### What the exercise asks
Once you reach the line containing "if bool_decide (submission_receipt_id" in the data below, restate each line word for word up to and including the one containing "Definition set_queue_error (q".

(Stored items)
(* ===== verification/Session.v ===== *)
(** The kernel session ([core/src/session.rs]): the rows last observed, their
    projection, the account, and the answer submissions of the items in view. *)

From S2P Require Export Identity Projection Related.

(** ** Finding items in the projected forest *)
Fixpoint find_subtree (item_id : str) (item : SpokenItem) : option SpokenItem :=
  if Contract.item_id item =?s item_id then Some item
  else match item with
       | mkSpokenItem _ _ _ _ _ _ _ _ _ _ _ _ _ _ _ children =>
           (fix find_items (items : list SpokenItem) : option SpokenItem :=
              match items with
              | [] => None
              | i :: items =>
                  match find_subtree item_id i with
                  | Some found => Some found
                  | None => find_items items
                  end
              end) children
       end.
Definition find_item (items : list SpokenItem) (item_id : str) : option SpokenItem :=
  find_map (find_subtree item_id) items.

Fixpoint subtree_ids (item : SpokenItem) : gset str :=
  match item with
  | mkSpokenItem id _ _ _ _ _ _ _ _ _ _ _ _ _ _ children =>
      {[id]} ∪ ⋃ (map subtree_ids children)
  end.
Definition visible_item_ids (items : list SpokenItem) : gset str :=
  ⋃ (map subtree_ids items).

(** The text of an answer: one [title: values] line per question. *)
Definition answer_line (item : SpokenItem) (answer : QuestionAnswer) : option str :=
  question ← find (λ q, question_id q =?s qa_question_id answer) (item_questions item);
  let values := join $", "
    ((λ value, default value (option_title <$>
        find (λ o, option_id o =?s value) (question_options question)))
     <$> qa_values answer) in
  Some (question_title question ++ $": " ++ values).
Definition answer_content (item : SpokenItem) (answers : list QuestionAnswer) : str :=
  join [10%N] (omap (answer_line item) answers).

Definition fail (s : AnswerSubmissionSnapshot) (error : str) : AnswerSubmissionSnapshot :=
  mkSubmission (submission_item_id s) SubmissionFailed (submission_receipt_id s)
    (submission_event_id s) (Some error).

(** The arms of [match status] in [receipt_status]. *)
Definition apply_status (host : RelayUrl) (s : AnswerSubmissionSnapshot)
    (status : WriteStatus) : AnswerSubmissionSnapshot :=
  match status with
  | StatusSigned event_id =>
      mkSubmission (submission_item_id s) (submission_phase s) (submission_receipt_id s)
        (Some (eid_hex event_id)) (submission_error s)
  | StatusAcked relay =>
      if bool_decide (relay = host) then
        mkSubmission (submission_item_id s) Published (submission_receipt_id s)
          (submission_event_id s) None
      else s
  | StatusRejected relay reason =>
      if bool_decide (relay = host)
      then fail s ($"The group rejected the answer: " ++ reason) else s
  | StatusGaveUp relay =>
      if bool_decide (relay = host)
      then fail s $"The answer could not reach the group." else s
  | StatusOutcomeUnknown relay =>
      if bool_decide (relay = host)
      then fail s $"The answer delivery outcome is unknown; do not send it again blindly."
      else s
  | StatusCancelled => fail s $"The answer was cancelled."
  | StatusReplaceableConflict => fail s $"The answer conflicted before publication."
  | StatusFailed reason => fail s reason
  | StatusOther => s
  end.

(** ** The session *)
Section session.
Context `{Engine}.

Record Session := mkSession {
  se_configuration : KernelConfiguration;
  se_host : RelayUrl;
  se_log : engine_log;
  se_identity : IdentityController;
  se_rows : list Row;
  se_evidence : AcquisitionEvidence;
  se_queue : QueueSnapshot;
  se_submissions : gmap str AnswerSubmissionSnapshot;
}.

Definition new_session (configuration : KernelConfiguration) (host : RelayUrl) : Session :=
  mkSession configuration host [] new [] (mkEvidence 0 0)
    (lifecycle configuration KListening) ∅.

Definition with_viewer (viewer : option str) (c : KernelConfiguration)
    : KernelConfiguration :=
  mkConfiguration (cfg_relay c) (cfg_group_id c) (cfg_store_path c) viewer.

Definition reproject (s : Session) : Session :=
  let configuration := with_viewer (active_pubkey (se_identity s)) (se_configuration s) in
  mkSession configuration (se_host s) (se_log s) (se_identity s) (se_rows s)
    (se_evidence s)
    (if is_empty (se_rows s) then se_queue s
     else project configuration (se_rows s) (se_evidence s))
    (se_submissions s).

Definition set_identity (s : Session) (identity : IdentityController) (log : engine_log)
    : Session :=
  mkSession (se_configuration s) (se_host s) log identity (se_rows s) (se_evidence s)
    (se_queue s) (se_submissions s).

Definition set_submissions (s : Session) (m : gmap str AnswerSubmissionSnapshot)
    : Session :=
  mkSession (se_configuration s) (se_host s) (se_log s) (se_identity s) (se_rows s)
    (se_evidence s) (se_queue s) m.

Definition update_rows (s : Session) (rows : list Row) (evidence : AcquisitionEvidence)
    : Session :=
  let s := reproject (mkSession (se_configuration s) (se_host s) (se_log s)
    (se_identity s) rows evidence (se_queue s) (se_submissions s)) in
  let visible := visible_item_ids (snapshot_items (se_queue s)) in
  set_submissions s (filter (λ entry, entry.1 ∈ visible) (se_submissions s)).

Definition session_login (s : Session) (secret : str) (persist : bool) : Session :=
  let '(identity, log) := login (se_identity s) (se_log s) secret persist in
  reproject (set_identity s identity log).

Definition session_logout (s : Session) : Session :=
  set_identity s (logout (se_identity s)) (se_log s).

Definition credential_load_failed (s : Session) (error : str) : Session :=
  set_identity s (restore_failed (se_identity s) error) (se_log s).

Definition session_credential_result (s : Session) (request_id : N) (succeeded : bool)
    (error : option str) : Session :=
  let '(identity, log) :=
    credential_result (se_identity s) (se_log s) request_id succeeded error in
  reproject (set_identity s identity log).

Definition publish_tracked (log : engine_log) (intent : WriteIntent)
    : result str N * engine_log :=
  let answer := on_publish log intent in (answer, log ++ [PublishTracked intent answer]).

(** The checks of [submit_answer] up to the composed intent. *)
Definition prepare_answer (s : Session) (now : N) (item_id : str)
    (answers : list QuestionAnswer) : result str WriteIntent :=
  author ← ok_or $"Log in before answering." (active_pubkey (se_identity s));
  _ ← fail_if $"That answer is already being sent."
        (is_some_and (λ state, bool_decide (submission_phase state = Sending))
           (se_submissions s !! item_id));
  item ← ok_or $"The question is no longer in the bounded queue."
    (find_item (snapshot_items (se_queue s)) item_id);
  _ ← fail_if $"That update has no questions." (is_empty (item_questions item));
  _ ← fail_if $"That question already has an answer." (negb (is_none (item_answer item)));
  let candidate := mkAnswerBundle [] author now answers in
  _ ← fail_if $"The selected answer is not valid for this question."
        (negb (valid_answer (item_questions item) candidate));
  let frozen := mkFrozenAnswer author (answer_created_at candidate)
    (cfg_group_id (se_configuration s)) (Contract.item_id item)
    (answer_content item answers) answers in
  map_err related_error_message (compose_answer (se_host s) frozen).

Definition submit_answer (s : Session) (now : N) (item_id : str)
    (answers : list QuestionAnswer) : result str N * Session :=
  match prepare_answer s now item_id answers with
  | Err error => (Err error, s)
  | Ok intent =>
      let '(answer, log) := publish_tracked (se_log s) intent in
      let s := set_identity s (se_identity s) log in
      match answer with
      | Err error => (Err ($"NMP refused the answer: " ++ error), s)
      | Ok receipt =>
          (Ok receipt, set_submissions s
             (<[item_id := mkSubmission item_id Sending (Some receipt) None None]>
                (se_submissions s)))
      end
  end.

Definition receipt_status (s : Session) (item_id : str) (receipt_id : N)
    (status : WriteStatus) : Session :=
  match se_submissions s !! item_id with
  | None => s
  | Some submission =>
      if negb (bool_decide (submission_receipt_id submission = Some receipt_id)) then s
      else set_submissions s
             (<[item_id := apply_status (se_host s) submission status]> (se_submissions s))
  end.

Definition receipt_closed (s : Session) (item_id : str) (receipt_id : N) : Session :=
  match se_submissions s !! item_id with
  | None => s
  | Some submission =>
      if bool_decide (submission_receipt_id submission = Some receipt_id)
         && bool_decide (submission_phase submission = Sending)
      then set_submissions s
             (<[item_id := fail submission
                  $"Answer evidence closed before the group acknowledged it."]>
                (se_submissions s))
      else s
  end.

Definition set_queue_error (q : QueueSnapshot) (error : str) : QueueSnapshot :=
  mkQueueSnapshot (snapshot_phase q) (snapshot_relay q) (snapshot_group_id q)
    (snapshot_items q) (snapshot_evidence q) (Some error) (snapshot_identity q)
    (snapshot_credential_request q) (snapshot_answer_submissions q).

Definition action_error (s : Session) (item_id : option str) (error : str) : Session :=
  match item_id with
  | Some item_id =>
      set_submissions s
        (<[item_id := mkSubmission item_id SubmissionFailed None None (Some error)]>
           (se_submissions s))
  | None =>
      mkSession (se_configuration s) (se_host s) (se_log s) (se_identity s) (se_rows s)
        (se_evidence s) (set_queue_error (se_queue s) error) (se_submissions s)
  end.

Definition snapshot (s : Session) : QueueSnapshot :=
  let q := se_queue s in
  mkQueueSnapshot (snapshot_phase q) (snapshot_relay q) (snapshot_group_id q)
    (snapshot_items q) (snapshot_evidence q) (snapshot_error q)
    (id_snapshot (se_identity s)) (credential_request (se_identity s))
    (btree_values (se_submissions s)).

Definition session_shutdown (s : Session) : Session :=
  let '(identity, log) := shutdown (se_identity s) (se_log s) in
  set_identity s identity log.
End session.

### The answer
      if bool_decide (submission_receipt_id submission = Some receipt_id)
         && bool_decide (submission_phase submission = Sending)
      then set_submissions s
             (<[item_id := fail submission
                  $"Answer evidence closed before the group acknowledged it."]>
                (se_submissions s))
      else s
  end.

Definition set_queue_error (q : QueueSnapshot) (error : str) : QueueSnapshot :=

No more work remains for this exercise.